Schrödinger Equation

The FinDiff objects are designed to easily and quickly apply partial derivatives to given numpy arrays. However, sometimes it is useful to represent the linear differential operator as a matrix. Consider for instance the stationary Schrödinger equation in 3D:

\[-\frac{1}{2}\left(\frac{\partial^2}{\partial x^2} + \frac{\partial^2}{\partial y^2} + \frac{\partial^2}{\partial z^2}\right) \psi + V(x, y, z)\psi = E \psi\]

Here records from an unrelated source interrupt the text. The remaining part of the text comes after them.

(* ===== verification/_CoqProject ===== *)
-Q . S2P
Prelude.v
CMonad.v
AtomState.v
RegAccess.v
AtomOperand.v
AtomOps.v
AtomExec.v
AtomFields.v
AtomWf.v
AtomTotal.v
AtomSemantics.v
AtomWitness.v
DmServices.v
FixCore.v
FixPt.v
FixPtProps.v
FixPtSeries.v
BwFixed.v
SubAlloc.v
SubAllocProps.v
SubAllocSpec.v
Sched.v
SchedRr.v
SchedInv.v
SchedDeps.v
SchedSpec.v
SchedWitness.v
Vector.v
VectorSpec.v
Ddc.v
Bitmap.v
KfdGtt.v
KfdInterrupt.v
KfdPasid.v
Fence.v
FenceInv.v
FenceSpec.v
Ring.v
RingSpec.v
IbSchedule.v
IbSpec.v
Engines.v
EnginesSpec.v
VmEngine.v
PageTable.v
PageTableSpec.v
PageUpdate.v
PageDir.v
SplitMapping.v
VaSpace.v
VaInv.v
VaUpdate.v
VaSubmit.v
VaMap.v
VaSpec.v
VaClaims.v
Sync.v
VmId.v
Ih.v
Irq.v
CheckArgs.v
Ctx.v
CtxLife.v
Pll.v
PickPll.v
Uvd.v
UvdSpec.v
Vce.v
VceSpec.v
VceReloc.v
BoList.v
BoListSpec.v
Gart.v
Dqm.v
DqmSpec.v
Aux.v
AuxSpec.v
I2cSw.v
Gpio.v
GpioSpec.v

This is an eigenvalue problem for the differential operator

\[H = -\frac{1}{2}\left(\frac{\partial^2}{\partial x^2} + \frac{\partial^2}{\partial y^2} + \frac{\partial^2}{\partial z^2}\right) \psi + V(x, y, z)\]

The Laplacian can be expressed as a FinDiff object, e.g. as

>>> laplace = FinDiff(0, dx, 2) + FinDiff(1, dy, 2) + FinDiff(2, dz, 2)

Then we can convert the resulting FinDiff object into a matrix representation by calling its matrix method:

>>> mat = laplace.matrix(shape)

where shape is a tuple describing the shape (number of grid points) of the given grid.

The Schrödinger equation can then be solved with the eigenvalue solver of scipy:

>>> hamiltonian = - laplace.matrix(shape) + V.reshape(-1)
>>> scipy.sparse.linalg.eigs(hamiltonian, k=6, which='SR')

This returns the k=6 eigenvalues and eigenfunctions of the Hamiltonian with the smallest real value ('SR').